WORK INSTRUCTION. Nothing but the lines from the start of the records through the line that contains "container_state.go (the observation" is to be copied, and each is to be copied exactly.

RECORDS SUPPLIED.
=== Begin Enclosure ===

(* ===== verification/Observe.v ===== *)
(** * Observe: what the runner reads back from the host

    internal/controller/runner/stage_status.go (run-once create stages),
    container_state.go (the observation of one container), ctr/task.go (the
    mapping of containerd's task status), setup_status_client.go and the
    populate pass of helpers.go that rebuilds a cell's container statuses. *)

From Stdlib Require Import ZArith String.
From stdpp Require Import base gmap strings list.
From S2P Require Import Prelude Model CellState Sha256 Naming.

(** ** Create-stage records (stage_status.go) *)

Definition StageDone : string := "done".
Definition stageHashLen : nat := 16.

(** The bytes the stage hash is taken over. *)
Definition stageHashInput (stage : TtyStage) : string :=
  ts_Script stage +:+ String NUL (ts_RunOn stage).

Definition stageContentHash (stage : TtyStage) : string :=
  String.substring 0 stageHashLen (sha256_hex (stageHashInput stage)).

Definition restampHash (s : StageStatus) (hash : string) : StageStatus :=
  {| ss_Index := ss_Index s; ss_State := ss_State s; ss_Error := ss_Error s; ss_Hash := hash |}.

=== End Enclosure ===

THE ANSWER.
(* ===== verification/Observe.v ===== *)
(** * Observe: what the runner reads back from the host

    internal/controller/runner/stage_status.go (run-once create stages),
    container_state.go (the observation of one container), ctr/task.go (the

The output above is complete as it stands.